# [Aim of the task]
Tally the lines in the data below in which the word "Hcap" occurs, then give only the total.

# [Extracted material]
......
Lemma resolve_out_name (fuel : nat) (fs : FS) (dst_dir : Path) (ov : bool)
    (pre : option string) (src out : Path) :
  resolve_out fuel fs dst_dir ov pre src = Some out →
  ∃ l, name out = l +:+ ".avif".
Proof.
  unfold resolve_out. case_match.
  - intros (n & _ & -> & _)%probe_Some. unfold candidate.
    replace (target_stem pre src +:+ "_" +:+ pretty n +:+ ".avif")
      with ((target_stem pre src +:+ "_" +:+ pretty n) +:+ ".avif")
      by (by rewrite !app_assoc_str).
    apply joinpath_avif_name.
  - intros [= <-]. apply joinpath_avif_name.
Qed.

(** X1. Whatever the source, a path that discovery returns is a regular
    file whose name is a non-empty stem, a dot and a non-empty dot-free
    extension that is recognised once lower-cased. A file named [.png] or
    [photo.png.] is therefore never a candidate, and the target of a
    candidate is never the bare [.avif]. *)
Theorem collect_images_named (fs : FS) (src : Path) (recursive : bool)
    (p : Path) (Hin : p ∈ collect_images fs src recursive) :
  fs !! p = Some KFile
  ∧ ∃ t, name p = stem p +:+ "." +:+ t
         ∧ stem p ≠ "" ∧ t ≠ "" ∧ dot_free t = true
         ∧ Str.lower ("." +:+ t) ∈ COMMON_EXTS
         ∧ target_name None p ≠ ".avif".
Proof.
  apply elem_of_collect_images in Hin as [Hf Hr]. split; [done|].
  destruct (suffix_nonempty p (recognized_suffix p Hr))
    as (t & Hn & Hs & Ht & Hd & Hsfx).
  exists t. do 4 (split; [done|]). split.
  - rewrite <-Hsfx. by apply bool_decide_eq_true in Hr.
  - unfold target_name, target_stem. intros E.
    apply (f_equal String.length) in E. rewrite app_length_str in E.
    apply str_nonempty_length in Hs. simpl in E. lia.
Qed.

Lemma collect_images_named_witness :
  ["/"; "pics"; "b.JPG"] ∈ collect_images Sample.files Sample.pics false
  ∧ Sample.files !! ["/"; "pics"; "b.JPG"] = Some KFile.
Proof.
  assert (["/"; "pics"; "b.JPG"]
          ∈ collect_images Sample.files Sample.pics false) as H.
  { vm_compute. apply elem_of_cons. right. apply elem_of_cons. by left. }
  split; [exact H|].
  exact (proj1 (collect_images_named Sample.files Sample.pics false _ H)).
Defined.

Example dot_png_not_recognized :
  recognized ["/"; "pics"; ".png"] = false
  ∧ recognized ["/"; "pics"; "photo.png."] = false
  ∧ recognized ["/"; "pics"; "photo.tar.PNG"] = true.
Proof. by vm_compute. Qed.

(** X2. The path a conversion writes to has a name that ends with [.avif],
    and no discovery, on any files, from any source, ever returns it:
    outputs are never taken as inputs. *)
Theorem outputs_not_candidates (fuel : nat) (fs : FS) (dst_dir : Path)
    (ov : bool) (pre : option string) (src out : Path)
    (Hout : resolve_out fuel fs dst_dir ov pre src = Some out) :
  (∃ l, name out = l +:+ ".avif")
  ∧ ∀ fs' src' recursive, out ∉ collect_images fs' src' recursive.
Proof.
  destruct (resolve_out_name _ _ _ _ _ _ _ Hout) as [l Hl].
  split; [by exists l|].
  intros fs' src' recursive [_ Hr]%elem_of_collect_images.
  by rewrite (not_recognized_avif out l Hl) in Hr.
Qed.
(** The set bits of a nonzero word: the lowest one, which [ctzll] finds,
    followed by the set bits of [word & (word - 1)]. *)
Lemma setBitsOf_lowest (n : nat) :
  forall m, 0 < m < 2 ^ Z.of_nat n ->
  setBitsOf n m = Z.to_nat (ctzll m) :: setBitsOf n (Z.land m (m - 1)).
Proof.
  induction n as [|n IH]; intros m Hm.
  - change (2 ^ Z.of_nat 0) with 1 in Hm. lia.
  - rewrite (setBitsOf_head n m).
    destruct (Z.odd m) eqn:Hodd.
    + destruct (odd_pred m ltac:(lia) Hodd) as (Hc & Hl & Ho & Hd).
      rewrite Hc, Hl, (setBitsOf_head n (m - 1)), Ho, Hd. reflexivity.
    + destruct (even_pred m ltac:(lia) Hodd) as (Hc & Hl & Hq).
      pose proof (div2_bound m n ltac:(lia)) as Hb.
      rewrite Hc, Hl, (IH (Z.div2 m)), setBitsOf_double by lia.
      cbn [app map]. f_equal. pose proof (ctzll_nonneg (Z.div2 m)). lia.
Qed.

Lemma land_pred_bound (n : nat) (m : Z) :
  0 < m < 2 ^ Z.of_nat n -> 0 <= Z.land m (m - 1) < 2 ^ Z.of_nat n.
Proof.
  intros Hm.
  assert (Hnn : 0 <= Z.land m (m - 1)) by (apply Z.land_nonneg; lia).
  split; [exact Hnn|].
  destruct (Z.eq_dec (Z.land m (m - 1)) 0) as [->|Hne]; [lia|].
  apply Z.log2_lt_pow2; [lia|].
  pose proof (Z.log2_land m (m - 1) ltac:(lia) ltac:(lia)).
  assert (Z.log2 m < Z.of_nat n) by (apply Z.log2_lt_pow2; lia). lia.
Qed.

(** ** indicesOfSetBits: appending to the output *)

Lemma Emits_nil (slack : nat) (res : list Z) (pos : nat) :
  Emits slack res pos res pos [].
Proof.
  unfold Emits. cbn [length]. rewrite Nat.add_0_r, app_nil_r. auto.
Qed.

Lemma Emits_app (slack : nat) (res1 res2 res3 : list Z) (p1 p2 p3 : nat)
  (out1 out2 : list Z) :
  Emits slack res1 p1 res2 p2 out1 -> Emits slack res2 p2 res3 p3 out2 ->
  Emits slack res1 p1 res3 p3 (out1 ++ out2).
Proof.
  intros (Hp1 & Hl1 & Hf1 & Hs1) (Hp2 & Hl2 & Hf2 & Hs2). unfold Emits.
  rewrite length_app. split; [lia|]. split; [congruence|]. split.
  - rewrite Hf2, Hf1. now rewrite app_assoc.
  - rewrite Hs2.
    replace (p3 + slack)%nat with ((p3 - p2) + (p2 + slack))%nat by lia.
    rewrite <- (skipn_skipn (p3 - p2) (p2 + slack) res2).
    rewrite <- (skipn_skipn (p3 - p2) (p2 + slack) res1).
    now rewrite Hs1.
Qed.

(** Writing exactly [out] at the write pointer. *)
Lemma Emits_spliced (slack : nat) (res : list Z) (pos : nat) (out : list Z) :
  (pos + length out <= length res)%nat ->
  Emits slack res pos (spliced res pos out) (pos + length out) out.
Proof.
  intros H. unfold Emits. split; [reflexivity|]. split; [now apply spliced_length|].
  unfold spliced.
  assert (L : length (firstn pos res) = pos) by (rewrite length_firstn; lia).
  rewrite app_assoc. split.
  - rewrite firstn_app, firstn_all2 by (rewrite length_app; lia).
    rewrite length_app, L, Nat.sub_diag, firstn_O. apply app_nil_r.
  - rewrite skipn_app, skipn_all2 by (rewrite length_app; lia).
    rewrite length_app, L, skipn_skipn. cbn [app]. f_equal. lia.
Qed.

(** A vector store of [v] of which only the first [c] lanes are kept. *)
Lemma Emits_store (slack : nat) (res : list Z) (pos c : nat) (v : list Z) :
  (pos + length v <= length res)%nat -> (c <= length v)%nat ->
  (length v <= c + slack)%nat ->
  Emits slack res pos (spliced res pos v) (pos + c) (firstn c v).
Proof.
  intros H Hc Hs. unfold Emits. rewrite length_firstn, Nat.min_l by lia.
  split; [reflexivity|]. split; [now apply spliced_length|].
  unfold spliced.
  assert (L : length (firstn pos res) = pos) by (rewrite length_firstn; lia).
  split.
  - rewrite firstn_app, firstn_all2 by lia. f_equal.
    rewrite L. replace (pos + c - pos)%nat with c by lia.
    rewrite firstn_app. replace (c - length v)%nat with 0%nat by lia.
    now rewrite firstn_O, app_nil_r.
  - rewrite app_assoc, skipn_app, skipn_all2 by (rewrite length_app; lia).
    rewrite length_app, L, skipn_skipn. cbn [app]. f_equal. lia.
Qed.

(** ** indicesOfSetBits: one word *)

Lemma setBitsOf_nonempty (n : nat) (m : Z) :
  0 < m < 2 ^ Z.of_nat n -> (1 <= length (setBitsOf n m))%nat.
Proof. intros H. rewrite (setBitsOf_lowest n m H). cbn [length]. lia. Qed.

Lemma sparseWord_step (fuel : nat) (w : Z) (st : ScanState) :
  0 < w < 2 ^ 64 -> (pos st < length (res st))%nat ->
  sparseWord (S fuel) w st =
  if Z.land w (w - 1) =? 0
  then Some (mkScan (row st) (spliced (res st) (pos st) [ctzll w + row st]) (S (pos st)))
  else sparseWord fuel (Z.land w (w - 1))
         (mkScan (row st) (spliced (res st) (pos st) [ctzll w + row st]) (S (pos st))).
Proof.
  intros Hw Hp. cbn [sparseWord]. rewrite writeAt_spliced by lia. cbn [bind].
  rewrite (wrapU_small 64 (w - 1)) by lia. reflexivity.
Qed.

(** The bit-at-a-time strategy writes exactly the positions of the set bits
    of the word, given fuel for each of them. *)
Lemma sparseWord_ok (n : nat) (fuel : nat) :
  (n <= 64)%nat ->
  forall (w : Z) (st : ScanState),
  0 < w < 2 ^ Z.of_nat n ->
  (length (setBitsOf n w) <= fuel)%nat ->
  (pos st + length (setBitsOf n w) <= length (res st))%nat ->
  sparseWord fuel w st =
  Some (mkScan (row st)
          (spliced (res st) (pos st) (bitPositions n (row st) w))
          (pos st + length (setBitsOf n w))).
Proof.
  intros Hn. unfold bitPositions.
  induction fuel as [|fuel IH]; intros w st Hw Hfuel Hcap.
  - pose proof (setBitsOf_nonempty n w Hw). lia.
  - pose proof (setBitsOf_lowest n w Hw) as Elow.
    pose proof (land_pred_bound n w Hw) as Hb.
    pose proof (ctzll_nonneg w) as Hc.
    pose proof (pow2_le_mono (Z.of_nat n) 64 ltac:(lia)) as Hp.
    rewrite Elow in Hfuel, Hcap |- *. cbn [length map] in Hfuel, Hcap |- *.
    rewrite sparseWord_step by lia.
    replace (row st + Z.of_nat (Z.to_nat (ctzll w))) with (ctzll w + row st) by lia.
    destruct (Z.eqb_spec (Z.land w (w - 1)) 0) as [E0|Hne].
    + rewrite E0, setBitsOf_zero. cbn [map length]. do 2 f_equal. lia.
    + rewrite IH; cbn [row res pos].
      * f_equal. f_equal; [|lia].
        replace (S (pos st)) with (pos st + length [(ctzll w + row st)%Z])%nat
          by (cbn [length]; lia).
        rewrite spliced_spliced; [reflexivity|].
        cbn [length]. rewrite length_map. lia.
      * lia.
      * lia.
      * rewrite spliced_length by (cbn [length]; lia). lia.
Qed.

Lemma eqbList_eq (a b : list Z) : eqbList a b = true -> a = b.
Proof.
  revert b. induction a as [|x a IH]; intros [|y b] H; cbn in H;
    try discriminate; [reflexivity|].
  apply andb_prop in H as [Hx Hr]. apply Z.eqb_eq in Hx. f_equal; auto.
Qed.

Lemma byteRowOk_all : forallb byteRowOk (seq 0 256) = true.
Proof. vm_compute. reflexivity. Qed.

Lemma byteRow_facts (byte : Z) :
  0 <= byte < 256 ->
  let indices := byteSetBits byte in
  let offsets := map Z.of_nat (setBitsOf 8 byte) in
  let lo := Z.land byte (Z.shiftl 1 4 - 1) in
  let hi := Z.shiftr byte 4 in
  length indices = 8%nat /\
  popcount byte = length offsets /\
  firstn (popcount byte) indices = offsets /\
  (popcount lo + popcount hi)%nat = popcount byte /\
  (popcount lo <= 4)%nat /\ (popcount hi <= 4)%nat /\
  firstn (popcount lo) (firstn 4 indices)
    ++ firstn (popcount hi) (firstn 4 (skipn (popcount lo) indices)) = offsets.
Proof.
  intros Hb. pose proof byteRowOk_all as H. rewrite forallb_forall in H.
  specialize (H (Z.to_nat byte) ltac:(apply in_seq; lia)).
  unfold byteRowOk in H. rewrite Z2Nat.id in H by lia.
  repeat (apply andb_prop in H as [H ?]).
  repeat split;
    first [ apply eqbList_eq; assumption
          | apply Nat.eqb_eq; assumption
          | apply Nat.leb_le; assumption ].
Qed.

Lemma popcount_ge_1 (z : Z) : 0 < z -> (1 <= popcount z)%nat.
Proof.
  destruct z as [|p|p]; try lia. intros _. cbn [popcount].
  induction p; cbn [popcount_pos]; lia.
Qed.

Lemma map_add_row (r : Z) (l : list nat) :
  map (fun index : Z => index + r) (map Z.of_nat l)
  = map (fun i : nat => r + Z.of_nat i) l.
Proof. rewrite map_map. apply map_ext. intros i. lia. Qed.
(** X14 on the sample state. *)
Lemma save_load_stable_witness :
  load (W := scripted []) "swarm.json"
    (save (W := scripted []) (state sample_swarm) "swarm.json" ∅) =
    Some (state sample_swarm) /\
  load (W := scripted []) "swarm.json"
    (save (W := scripted []) (state sample_swarm) "swarm.json"
       (save (W := scripted []) (state sample_swarm) "swarm.json" ∅)) =
    Some (state sample_swarm).
Proof.
  assert (H : load (W := scripted []) "swarm.json"
                (save (W := scripted []) (state sample_swarm) "swarm.json" ∅) =
              Some (state sample_swarm))
    by exact (load_after_save (W := scripted []) (state sample_swarm)
                "swarm.json" ∅ sample_json_roundtrip).
  split; [exact H|].
  exact (save_load_stable (W := scripted []) (state sample_swarm)
           (state sample_swarm) "swarm.json" ∅ _
           sample_json_roundtrip sample_json_roundtrip H).
Defined.

(** X15 on a file that is not JSON. *)
Lemma load_malformed_witness :
  (<["/srv/project/swarm.json" := "not json"]> (∅ : FileSystem))
    !! @path_resolve (scripted []) "swarm.json" = Some "not json" /\
  load (W := scripted []) "swarm.json"
    (<["/srv/project/swarm.json" := "not json"]> (∅ : FileSystem)) = None.
Proof.
  assert (H : (<["/srv/project/swarm.json" := "not json"]> (∅ : FileSystem))
                !! @path_resolve (scripted []) "swarm.json" =
              Some "not json")
    by exact (lookup_insert_eq _ "/srv/project/swarm.json" _).
  split; [exact H|].
  apply (load_malformed (W := scripted []) "swarm.json" "not json" _ H).
  vm_compute. reflexivity.
Defined.

(** X16 on two tasks. *)
Lemma fan_out_spawns_in_order_witness :
  (1 <= 5)%Z /\
  exists env' results,
    fan_out (W := scripted []) ["a"; "b"] "." 5 None [1; 0] no_env =
      Some (env', results)
    /\ map (fun c => nth 2 (fst c) EmptyString) (spawned env') = ["a"; "b"].
Proof.
  assert (H : (1 <= 5)%Z) by lia.
  split; [exact H|].
  destruct (fan_out_returns (W := scripted []) ["a"; "b"] "." 5 None [1; 0]
              no_env H completes_2) as [env' Hrun].
  exists env'. eexists. split; [exact Hrun|].
  rewrite (fan_out_spawns_in_order (W := scripted []) ["a"; "b"] "." 5 None
             [1; 0] no_env env' _ H Hrun).
  reflexivity.
Defined.

(** X17 when the second process never completes. *)
Lemma fan_out_waits_for_every_task_witness :
  (1 < length ["a"; "b"]) /\ (1 ∉ [0]) /\
  fan_out (W := scripted []) ["a"; "b"] "." 5 None [0] no_env = None.
Proof.
  assert (H : 1 < length ["a"; "b"]) by (cbn; lia).
  assert (G : 1 ∉ [0]).
  { intros Hin. apply list_elem_of_singleton in Hin. discriminate. }
  split; [exact H|]. split; [exact G|].
  exact (fan_out_waits_for_every_task (W := scripted []) ["a"; "b"] "." 5 None
           [0] no_env 1 H G).
Defined.

(** X18 with a bound of zero. *)
Lemma fan_out_needs_a_slot_witness :
  (0 < 1)%Z /\ ["a"] <> [] /\
  fan_out (W := scripted []) ["a"] "." 0 None [0] no_env = None.
Proof.
  assert (H : (0 < 1)%Z) by lia.
  assert (G : ["a"] <> []) by discriminate.
  split; [exact H|]. split; [exact G|].
  exact (fan_out_needs_a_slot (W := scripted []) ["a"] "." 0 None [0] no_env
           H G).
Defined.

(** X19 on one registered and one unknown name. *)
Lemma dispatch_append_only_witness :
  exists sys' results,
    dispatch (W := scripted []) [("security", "scan"); ("ghost", "scan")]
      [0; 1] (sample_swarm, no_env) = Some (sys', results)
    /\ PyDict.keys (agents (state (fst sys'))) = ["security"].
Proof.
  destruct (dispatch (W := scripted []) [("security", "scan"); ("ghost", "scan")]
              [0; 1] (sample_swarm, no_env)) as [[sys' results]|] eqn:Hd.
  - exists sys', results. split; [reflexivity|].
    destruct (dispatch_append_only (W := scripted []) sample_swarm no_env
                _ _ sys' results Hd) as (Hk & _).
    exact Hk.
  - vm_compute in Hd. discriminate.
Defined.

(** X20 with two competitors. *)
Lemma competitive_solutions_witness :
  (1 <= 2)%Z /\ completes (Z.to_nat 2) [0; 1] /\
  exists env' solutions judgment,
    competitive (W := scripted []) "sort a list" 2 "." None [0; 1] no_env =
      Some (env',
            [("task", JStr "sort a list");
             ("solutions", JList (map JDict solutions));
             ("judgment", JDict judgment)])
    /\ length solutions = 2.
Proof.
  assert (H : (1 <= 2)%Z) by lia.
  split; [exact H|]. split; [exact completes_01|].
  destruct (competitive_solutions (W := scripted []) "sort a list" 2 "." None
              [0; 1] no_env H completes_01)
    as (env' & solutions & judgment & Hrun & Hlen & _).
  exists env', solutions, judgment. split; [exact Hrun | exact Hlen].
Defined.

(** X21 with no competitor. *)
Lemma competitive_needs_a_competitor_witness :
  (0 < 1)%Z /\
  competitive (W := scripted []) "sort a list" 0 "." None [] no_env = None.
Proof.
  assert (H : (0 < 1)%Z) by lia.
  split; [exact H|].
  exact (competitive_needs_a_competitor (W := scripted []) "sort a list" 0 "."
           None [] no_env H).
Defined.

(** X22 on a planner that lists a number. *)
Lemma hierarchical_rejects_non_strings_witness :
  (1 <= 5)%Z /\ JInt 1 ∈ [JInt 1] /\ as_str (JInt 1) = None /\
  hierarchical (W := scripted [exits 0 "[1]" EmptyString])
    "ship it" "." 5 5 None [0] no_env = None.
Proof.
  assert (H : (1 <= 5)%Z) by lia.
  assert (G : JInt 1 ∈ [JInt 1]) by left.
  split; [exact H|]. split; [exact G|]. split; [reflexivity|].
  apply (hierarchical_rejects_non_strings
           (W := scripted [exits 0 "[1]" EmptyString])
           "ship it" "." 5 5 None [0] no_env (JList [JInt 1]) [JInt 1]
           (JInt 1) H); [vm_compute; reflexivity | reflexivity | exact G |
                         reflexivity].
Defined.

(** X23 on a list that repeats a tool. *)
Example unique_from_repeated_tool :
  Cli.unique_from ∅ ["Read"; "Bash"; "Grep"; "Bash"] =
  ["Read"; "Bash"; "Grep"].
Proof. vm_compute. reflexivity. Qed.

(** X26 on an agent that is named twice. *)
Example parse_assignments_repeated_agent :
  Cli.parse_assignments ["a:1"; "a:2"; "b:3"] [] =
  Some [("a", "2"); ("b", "3")].
Proof. reflexivity. Qed.

(** Two paths that resolve alike name one file: what is saved under one is
    loaded under the other. *)
Example load_through_other_path :
  load (W := scripted []) "./swarm.json"
    (save (W := scripted []) (state sample_swarm) "swarm.json" ∅) =
  Some (state sample_swarm).
Proof.
  exact (load_after_save (W := scripted []) (state sample_swarm)
           "swarm.json" ∅ sample_json_roundtrip).
Qed.

(** [strip] on text between a no-break space and a next-line character. *)
Example strip_no_break_space :
  strip (String "160" ("boom" +:+ String "133" EmptyString)) = "boom".
Proof. vm_compute. reflexivity. Qed.
(** C2, amended: on scores without NaN, [decide_mode] answers ["rag"]
    (grounded) exactly when the maximum score is strictly above the
    threshold of the intent, 0.25 for ["nec"] and ["wattmonk"] and 0.7 for
    any other intent, and ["general"] (ungrounded) otherwise; scores that
    are not empty have a maximum; no scores count as a maximum of 0.0 and
    give ["general"], and so does a maximum equal to the threshold. *)
Theorem decide_mode_threshold (scores : list float) (intent : string) :
  Forall is_number scores ->
  (forall m, is_maximum m scores ->
     (decide_mode scores intent = "rag" <-> (threshold intent <? m)%float = true) /\
     (m = threshold intent -> decide_mode scores intent = "general")) /\
  (scores <> [] -> exists m, is_maximum m scores) /\
  (decide_mode scores intent <> "rag" -> decide_mode scores intent = "general") /\
  (scores = [] ->
   (decide_mode scores intent = "rag" <-> (threshold intent <? 0)%float = true) /\
   decide_mode scores intent = "general") /\
  threshold intent =
    (if String.eqb intent "nec" || String.eqb intent "wattmonk"
     then 0.25 else 0.7)%float.
Proof.
  intros Hnum.
  assert (Hiff : forall sc, decide_mode sc intent = "rag" <->
                   (threshold intent <? max_score sc)%float = true).
  { intros sc. unfold decide_mode, threshold.
    destruct (String.eqb intent "nec" || String.eqb intent "wattmonk"); simpl.
    - destruct (0.25 <? max_score sc)%float eqn:E25; [tauto|].
      destruct (0.7 <? max_score sc)%float eqn:E7.
      + apply above_general_above_topical in E7. congruence.
      + split; discriminate.
    - destruct (0.7 <? max_score sc)%float; split; try discriminate; reflexivity. }
  assert (Hgen : forall sc, decide_mode sc intent <> "rag" ->
                   decide_mode sc intent = "general").
  { intros sc. unfold decide_mode.
    destruct ((String.eqb intent "nec" || String.eqb intent "wattmonk")
              && (0.25 <? max_score sc)%float); [congruence|].
    destruct (0.7 <? max_score sc)%float; congruence. }
  assert (Hmax : forall m, is_maximum m scores ->
            (decide_mode scores intent = "rag" <->
             (threshold intent <? m)%float = true)).
  { intros m Hm.
    assert (Hne : scores <> []) by (destruct Hm as [Hin _]; intros ->; exact Hin).
    pose proof (max_score_is_maximum scores Hne Hnum) as Hc.
    rewrite Hiff. split; apply maximum_exceeds with scores; assumption. }
  split.
  { intros m Hm. split; [apply Hmax; exact Hm|].
    intros ->. apply Hgen. rewrite (Hmax _ Hm), ltb_irrefl. discriminate. }
  split.
  { intros Hne. exists (max_score scores). apply max_score_is_maximum; assumption. }
  split; [apply Hgen|].
  split; [|reflexivity].
  intros ->. split; [apply Hiff|].
  apply Hgen. rewrite Hiff. simpl. unfold threshold.
  destruct (String.eqb intent "nec" || String.eqb intent "wattmonk");
    vm_compute; discriminate.
Qed.

Lemma decide_mode_threshold_witness :
  is_maximum 0.75%float [0.1%float; 0.75%float; 0.2%float] /\
  (decide_mode [0.1%float; 0.75%float; 0.2%float] "general" = "rag" <->
   (threshold "general" <? 0.75)%float = true).
Proof.
  assert (Hn : Forall is_number [0.1%float; 0.75%float; 0.2%float])
    by (repeat constructor).
  assert (Hm : is_maximum 0.75%float [0.1%float; 0.75%float; 0.2%float]).
  { split; [right; left; reflexivity | repeat constructor]. }
  split; [exact Hm|].
  exact (proj1 (proj1 (decide_mode_threshold
                         [0.1%float; 0.75%float; 0.2%float] "general" Hn) _ Hm)).
Defined.

(* ------------------------------------------------------------------ *)
(** ** Retriever: running the effectful code *)

Lemma bind_get_key {A : Type} (w : World) (f : json -> M A) (h : Heap) :
  (key <- get_key w ;; f key) h = f (py_or (KEY_OVERRIDE h) (env_key w)) h.
Proof. reflexivity. Qed.

Lemma load_vs_run (w : World) (name : string) (h : Heap) :
  load_vs w name h =
  (match (if path_exists w name then embeddings_error w h else None) with
   | Some e => Raise e
   | None => Ret (available w h name)
   end, h).
Proof.
  unfold load_vs, available, embeddings_for, embeddings_error.
  destruct (path_exists w name); cbn [negb]; [|reflexivity].
  rewrite bind_get_key. cbv zeta.
  destruct (truthy (py_or (KEY_OVERRIDE h) (env_key w))); [|reflexivity].
  unfold bind, lift, ret.
  destruct (GoogleGenerativeAIEmbeddings w (py_or (KEY_OVERRIDE h) (env_key w)));
    reflexivity.
Qed.

Lemma select_pools_run (w : World) (hint : string) (h : Heap) :
  select_pools w hint h =
  (match load_failure w h hint with
   | Some e => Raise e
   | None =>
       Ret (flat_map (fun name => match available w h name with
                                  | Some vs => [vs]
                                  | None => []
                                  end) (selected_collections hint))
   end, h).
Proof.
  unfold select_pools, load_failure, selected_collections.
  destruct (String.eqb hint "nec"); [|destruct (String.eqb hint "wattmonk")];
    unfold bind; rewrite ?load_vs_run; cbn [existsb orb flat_map app];
    unfold available;
    repeat match goal with |- context [path_exists ?w ?n] =>
             destruct (path_exists w n) end;
    cbn [orb]; rewrite ?load_vs_run; unfold available;
    destruct (embeddings_error w h); try reflexivity;
    unfold ret, append_if_loaded; cbn [app];
    repeat match goal with |- context [load_local ?w ?n ?e] =>
             destruct (load_local w n e) end; reflexivity.
Qed.

Lemma gather_flat_map (pools : list VectorStore) (query : json) (k : Z)
  (acc : list (Document * float)) :
  gather pools query k acc =
  acc ++ flat_map (fun vs => match similarity_search_with_score vs query (k * 2) with
                             | Ret l => l
                             | Raise _ => []
                             end) pools.
Proof.
  revert acc. induction pools as [|vs rest IH]; intros acc; simpl.
  - now rewrite app_nil_r.
  - destruct (similarity_search_with_score vs query (k * 2)); rewrite IH.
    + now rewrite app_assoc.
    + reflexivity.
Qed.

Lemma gather_fused (w : World) (h : Heap) (query : json) (hint : string) (k : Z) :
  gather (flat_map (fun name => match available w h name with
                                | Some vs => [vs]
                                | None => []
                                end) (selected_collections hint)) query k [] =
  fused_candidates w h query hint k.
Proof.
  rewrite gather_flat_map. simpl. unfold fused_candidates.
  rewrite (Z.mul_comm 2 k).
  induction (selected_collections hint) as [|name names IH]; simpl; [reflexivity|].
  rewrite flat_map_app, IH. f_equal.
  unfold collection_candidates. destruct (available w h name); simpl.
  - now rewrite app_nil_r.
  - reflexivity.
Qed.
......
# [Response to the task]
2